TASK REQUIREMENTS – Transcribe every record in full, keeping it exactly the same.

DATA EXCERPTS –
(** * SyllabusAI: exam synthesis and answer grading

    A shallow embedding of the exam generation pipeline of
    [server/gemini.ts] (course-title extraction, mock synthesis, the
    AI-backed path with its JSON fallback) and of the grading routes of
    [server/routes.ts] over the storage of [server/storage.ts].  The
    topic extraction, the syllabus and exam routes with the cascading
    deletion, and the checks and handlers of the client pages (the file
    uploader, the timer display, the answer map of the exam page and the
    count of the simple exam page) follow.

    JavaScript strings are modelled as [string] (sequences of 8-bit
    characters).  In module [JS] the built-ins [toLowerCase], [toUpperCase],
    [trim] and the regular-expression classes [\s], [\d] and [[a-z0-9\s]]
    act on the ASCII range; characters outside it are left alone and are
    neither whitespace nor letters.  Module [Runtime] is the interface of
    these built-ins for every text, with the ASCII built-ins as one
    instance, and module [Native] holds the grader and the title extraction
    over that interface.  JavaScript numbers that the code uses as counters
    and identifiers are modelled as [Z]; the question count, which the
    configuration schema does not ask to be whole, is a rational number in
    module [Schema]. *)

From Stdlib Require Import ZArith Ascii String DecimalString Lia Bool.
From Stdlib Require DecimalZ.
From Stdlib Require QArith Qround.
From stdpp Require Import base list gmap strings.

Set Warnings "-abstract-large-number".

(* ================================================================== *)
(** * Definitions *)
(* ================================================================== *)

(** ** JavaScript string built-ins used by the server *)

Module JS.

RESPONSE –
(** * SyllabusAI: exam synthesis and answer grading

    A shallow embedding of the exam generation pipeline of
    [server/gemini.ts] (course-title extraction, mock synthesis, the
    AI-backed path with its JSON fallback) and of the grading routes of
    [server/routes.ts] over the storage of [server/storage.ts].  The
    topic extraction, the syllabus and exam routes with the cascading
    deletion, and the checks and handlers of the client pages (the file
    uploader, the timer display, the answer map of the exam page and the
    count of the simple exam page) follow.

    JavaScript strings are modelled as [string] (sequences of 8-bit
    characters).  In module [JS] the built-ins [toLowerCase], [toUpperCase],
    [trim] and the regular-expression classes [\s], [\d] and [[a-z0-9\s]]
    act on the ASCII range; characters outside it are left alone and are
    neither whitespace nor letters.  Module [Runtime] is the interface of
    these built-ins for every text, with the ASCII built-ins as one
    instance, and module [Native] holds the grader and the title extraction
    over that interface.  JavaScript numbers that the code uses as counters
    and identifiers are modelled as [Z]; the question count, which the
    configuration schema does not ask to be whole, is a rational number in
    module [Schema]. *)

From Stdlib Require Import ZArith Ascii String DecimalString Lia Bool.
From Stdlib Require DecimalZ.
From Stdlib Require QArith Qround.
From stdpp Require Import base list gmap strings.

Set Warnings "-abstract-large-number".

(* ================================================================== *)
(** * Definitions *)
(* ================================================================== *)

(** ** JavaScript string built-ins used by the server *)

Module JS.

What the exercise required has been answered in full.